To improve the accuracy of the Siamese network tracker, a general key information feature sensing module was proposed based on the channel attention mechanism to enhance useful information selectively. The module was embedded in the feature extraction network to effectively improve the network model’s discrimination ability. In this paper, a low-time consumption online adaptive mask strategy is proposed to highlight the foreground target, suppress the interference of background information to a large extent, and further improve the tracking accuracy while taking into account the tracking speed.

The proposed algorithm in this paper on the data from the routine surveillance cameras made excellent tracking performance, but real fisheye camera in the scene is also more common.
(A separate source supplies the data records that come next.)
(** C33: whatever the system calls return (short reads, short and interrupted
    writes, errors), [cat_traditional_multi] has at every moment written
    prefixes of the files in their order, and when it returns and no read has
    failed it has written exactly the files one after the other.  With calls
    that make progress it does return, after at most two calls per byte and one
    per file. *)
Theorem cat_traditional_multi_copies files script :
  copied_prefixes files (copied (cat_traditional_multi script files [])) ∧
  (∀ s out, cat_traditional_multi script files [] = Returned true s out → out = concat (default [] <$> files)) ∧
  (Forall progress script → Forall is_Some files →
   (sum_list_with (λ f, 2 * length (default [] f) + 1)%nat files ≤ length script)%nat →
   ∃ s, cat_traditional_multi script files [] = Returned true s (concat (default [] <$> files))).
Proof.
  pose proof (multi_spec files script []) as Hm. split; [|split].
  - destruct (cat_traditional_multi script files []) as [ok s o|o|o]; simpl.
    + destruct Hm as (_ & o' & Ho & ->). done.
    + destruct Hm as (o' & Ho & ->). done.
    + destruct Hm as (o' & Ho & ->). done.
  - intros s out E. rewrite E in Hm. destruct Hm as [Hm _]. by apply Hm.
  - intros Hp Hs Hl. assert (files = Some <$> (default [] <$> files)) as Hf.
    { clear -Hs. induction Hs as [|? files [f ->] _ IH]; [done|]. csimpl. by rewrite <- IH. }
    destruct (multi_ends (default [] <$> files) script [] Hp) as [s E]; [|rewrite <- Hf in E; by exists s].
    etransitivity; [|exact Hl]. apply Nat.eq_le_incl. clear. induction files as [|f files IH]; [done|]. rewrite fmap_cons. cbn [sum_list_with]. rewrite IH. done.
Qed.

(** [cat_traditional] ignores what [write] returns: after a short write the rest
    of the block is lost, and the next block follows. *)
Lemma cat_traditional_short_write :
  cat_traditional 9 [Bytes 2; Bytes 1; Bytes 9; Bytes 9; Bytes 0] [1; 2; 3; 4] [] = Returned tt [] [1; 4].
Proof. vm_compute. reflexivity. Qed.

Lemma cat_traditional_multi_copies_witness : ∃ s,
  cat_traditional_multi (replicate 9 (Bytes 1)) [Some [1; 2]; Some []; Some [3]] [] = Returned true s [1; 2; 3].
Proof.
  apply (cat_traditional_multi_copies [Some [1; 2]; Some []; Some [3]] (replicate 9 (Bytes 1)));
    [by repeat constructor|repeat constructor; by eexists|simpl; lia].
Defined.

(** ** One file with io_uring

    [block] and [depth] are [BLOCK_SIZE] and [QUEUE_DEPTH].  A round submits
    [depth] reads; [order] says in which order they complete. *)

Section IoUring.
Context (block depth : nat).

Definition read_at (content : list Z) (offset : nat) : list Z := take block (drop offset content).

Fixpoint collect (content : list Z) (offset : nat) (order : list nat) (completed : nat) (out : list Z) : nat * list Z :=
  match order with
  | [] => (completed, out)
  | idx :: order =>
      let buffer := read_at content (offset + idx * block) in
      if (length buffer =? 0)%nat then (completed, out)
      else collect content offset order (S completed) (out ++ buffer)
  end.

(** [None]: more rounds are needed than [orders] has. *)
Fixpoint cat_io_uring (content : list Z) (offset : nat) (orders : list (list nat)) (out : list Z) : option (list Z) :=
  match orders with
  | [] => None
  | order :: orders =>
      let '(completed, out) := collect content offset order 0 out in
      if (completed <? depth)%nat then Some out
      else cat_io_uring content (offset + depth * block) orders out
  end.

Context (Hblock : (0 < block)%nat) (Hdepth : (0 < depth)%nat).

Lemma collect_in_order content offset n : ∀ i done,
  let '(c, out') := collect content offset (seq i n) done (take (offset + i * block) content) in
  (c = (done + n)%nat ∧ out' = take (offset + (i + n) * block) content ∧
   (n = 0 ∨ offset + i * block < length content)%nat) ∨ ((c < done + n)%nat ∧ out' = content).
Proof.
  induction n as [|n IH]; intros i done; simpl.
  { left. rewrite !Nat.add_0_r. auto. }
  unfold read_at at 1. rewrite length_take, length_drop. destruct (Nat.eqb_spec (Nat.min block (length content - (offset + i * block))) 0) as [E|E].
  - right. split; [lia|]. apply take_ge. lia.
  - unfold read_at. rewrite take_take_drop. specialize (IH (S i) (S done)).
    replace (offset + i * block + block)%nat with (offset + S i * block)%nat by lia.
    destruct (collect content offset (seq (S i) n) (S done) _) as [c out'].
    replace (done + S n)%nat with (S done + n)%nat by lia. replace (i + S n)%nat with (S i + n)%nat by lia.
    destruct IH as [(-> & -> & _)|IH]; [|by right]. left. split; [done|]. split; [done|]. right. lia.
Qed.

(** When the reads complete in the order in which they were submitted, the file
    is copied, in as many rounds as it has batches and one more. *)
Lemma cat_io_uring_in_order content k : ∀ offset, (length content ≤ offset + k * (depth * block))%nat →
  cat_io_uring content offset (replicate (S k) (seq 0 depth)) (take offset content) = Some content.
Proof.
  induction k as [|k IH]; intros offset Hk; rewrite replicate_S; cbn [cat_io_uring];
    pose proof (collect_in_order content offset depth 0 0) as Hc; rewrite Nat.add_0_r in Hc;
    destruct (collect content offset (seq 0 depth) 0 _) as [c out]; destruct Hc as [(-> & -> & Hn)|[Hlt ->]]; try lia;
    try by rewrite (proj2 (Nat.ltb_lt _ _)) by lia.
  rewrite (proj2 (Nat.ltb_ge _ _)) by lia. apply IH. lia.
Qed.
End IoUring.

(** When a read behind the end of the file completes first, the loop stops and
    what the others have read is not written. *)
Lemma cat_io_uring_reordered : cat_io_uring 4 2 [1; 2; 3] 0 [[1; 0]%nat] [] = Some [].
Proof. reflexivity. Qed.

(** ** Several files with io_uring

    One request per open file and round; each file has one buffer.  Before each
    look at the completion queue the kernel does what [kact] says. *)

Record io_task := mkTask { t_open : bool; t_buf : list Z; t_offset : nat }.
Inductive kact := CompleteAll | CompleteNth (k : nat).

(** [inflight]: file and offset of the submitted reads; [cq]: file and result of
    the completed ones; [written]: the writes, with the file they come from. *)
Record ring := mkRing {
  tasks : list io_task; active : Z; inflight : list (nat * nat); cq : list (nat * nat); written : list (nat * list Z)
}.

Section IoUringMulti.
Context (block depth : nat) (contents : list (list Z)).

(** The loop that submits one read per open file, from file [i] on; [free] is the
    number of free submission entries. *)
Fixpoint submit_reads (i free : nat) (ts : list io_task) : list io_task * list (nat * nat) :=
  match ts with
  | [] => ([], [])
  | t :: rest =>
      if t_open t then
        match free with
        | O => (ts, [])
        | S free =>
            let '(rest, reqs) := submit_reads (S i) free rest in
            (mkTask true (t_buf t) (t_offset t + block) :: rest, (i, t_offset t) :: reqs)
        end
      else let '(rest, reqs) := submit_reads (S i) free rest in (t :: rest, reqs)
  end.

Definition set_buf (b : list Z) (t : io_task) : io_task := mkTask (t_open t) b (t_offset t).
Definition shut (t : io_task) : io_task := mkTask false (t_buf t) (t_offset t).

(** The kernel executes a read: it fills the buffer of the file. *)
Definition complete (r : ring) (req : nat * nat) : ring :=
  let chunk := read_at block (nth (req.1) contents []) (req.2) in
  mkRing (alter (λ t, set_buf (chunk ++ drop (length chunk) (t_buf t)) t) (req.1) (tasks r)) (active r) (inflight r)
    (cq r ++ [(req.1, length chunk)]) (written r).

Definition kernel (act : option kact) (r : ring) : ring :=
  match act with
  | None => r
  | Some CompleteAll => foldl complete (mkRing (tasks r) (active r) [] (cq r) (written r)) (inflight r)
  | Some (CompleteNth k) =>
      match inflight r !! k with
      | Some req => complete (mkRing (tasks r) (active r) (delete k (inflight r)) (cq r) (written r)) req
      | None => r
      end
  end.

(** One completion. *)
Definition consume (r : ring) (idx res : nat) (cq' : list (nat * nat)) : ring :=
  if (0 <? res)%nat then
    mkRing (tasks r) (active r) (inflight r) cq' (written r ++ [(idx, take res (t_buf (nth idx (tasks r) (mkTask false [] 0))))])
  else mkRing (alter shut idx (tasks r)) (active r - 1) (inflight r) cq' (written r).

(** The loop over the completions, at most [n] of them. *)
Fixpoint collect_multi (n : nat) (acts : list kact) (r : ring) : ring :=
  match n with
  | O => r
  | S n =>
      let r := kernel (head acts) r in
      match cq r with
      | [] => r
      | (idx, res) :: cq' => collect_multi n (tail acts) (consume r idx res cq')
      end
  end.

Definition multi_round (acts : list kact) (r : ring) : ring :=
  let '(ts, reqs) := submit_reads 0 depth (tasks r) in
  collect_multi (length ts) acts (mkRing ts (active r) (inflight r ++ reqs) (cq r) (written r)).

Fixpoint cat_io_uring_multi (acts : list (list kact)) (r : ring) : option ring :=
  if 0 <? active r then
    match acts with [] => None | a :: acts => cat_io_uring_multi acts (multi_round a r) end
  else Some r.

Definition multi_start : ring :=
  mkRing (replicate (length contents) (mkTask true [] 0)) (Z.of_nat (length contents)) [] [] [].

(** What has been written of file [i]. *)
Definition written_of (i : nat) (r : ring) : list Z := concat ((filter (λ w, w.1 = i) (written r)).*2).

(** ** Rounds that complete *)

Definition advance (t : io_task) : io_task := if t_open t then mkTask true (t_buf t) (t_offset t + block) else t.

Lemma submit_reads_spec ts : ∀ i free, (countb t_open ts ≤ free)%nat →
  let '(ts', reqs) := submit_reads i free ts in
  ts' = advance <$> ts ∧ NoDup reqs.*1 ∧ (length reqs ≤ length ts)%nat ∧
  ∀ j o, (j, o) ∈ reqs ↔ ∃ k t, j = (i + k)%nat ∧ ts !! k = Some t ∧ t_open t = true ∧ t_offset t = o.
Proof.
  induction ts as [|t ts IH]; intros i free Hf; simpl in *.
  { split_and!; [done|constructor|lia|]. intros j o. split; [by intros ?%elem_of_nil|]. by intros (k & t & _ & ? & _). }
  unfold advance at 1. assert (∀ j o (P : nat → io_task → Prop), (∃ k t', j = (i + k)%nat ∧ (t :: ts) !! k = Some t' ∧ P o t') ↔
    (j = i ∧ P o t) ∨ ∃ k t', j = (S i + k)%nat ∧ ts !! k = Some t' ∧ P o t') as Hsplit.
  { intros j o P. split.
    - intros ([|k] & t' & -> & Hk & HP); simpl in Hk; simplify_eq; [left; by rewrite Nat.add_0_r|]. right. exists k, t'. split; [lia|done].
    - intros [[-> HP]|(k & t' & -> & Hk & HP)]; [exists 0%nat, t; by rewrite Nat.add_0_r|]. exists (S k), t'. split; [lia|done]. }
  destruct (t_open t) eqn:Ho; simpl in Hf.
  - destruct free as [|free]; [lia|]. specialize (IH (S i) free ltac:(lia)).
    destruct (submit_reads (S i) free ts) as [ts' reqs]. destruct IH as (-> & Hnd & Hl & Hr). split_and!; [done| |simpl; lia|].
    + rewrite fmap_cons. apply list.NoDup_cons. split; [|done]. intros ([j o] & Hj & (k & t' & -> & _)%Hr)%list_elem_of_fmap. simpl in Hj. lia.
    + intros j o. rewrite elem_of_cons, Hr, (Hsplit j o (λ o t', t_open t' = true ∧ t_offset t' = o)). split; [|naive_solver].
      intros [[= -> ->]|?]; [by left|by right].
  - specialize (IH (S i) free ltac:(lia)). destruct (submit_reads (S i) free ts) as [ts' reqs].
    destruct IH as (-> & Hnd & Hl & Hr). split_and!; [done|done|simpl; lia|].
    intros j o. rewrite Hr, (Hsplit j o (λ o t', t_open t' = true ∧ t_offset t' = o)). split; [by right|].
    intros [[_ [? _]]|?]; [congruence|done].
Qed.

Definition chunk_of (req : nat * nat) : list Z := read_at block (nth (req.1) contents []) (req.2).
Fisheye camera is spherical imaging, a wide-angle, image distortion, and spherical imaging characteristics different from general type straight surveillance cameras; how compatible fisheye camera is the research focus of next step.

Data Availability

The labelled data set used to support the findings of this study is available from the corresponding author upon request.

Conflicts of Interest

The author declares that there are no conflicts of interest.


This work was supported by the Hebei Sport University.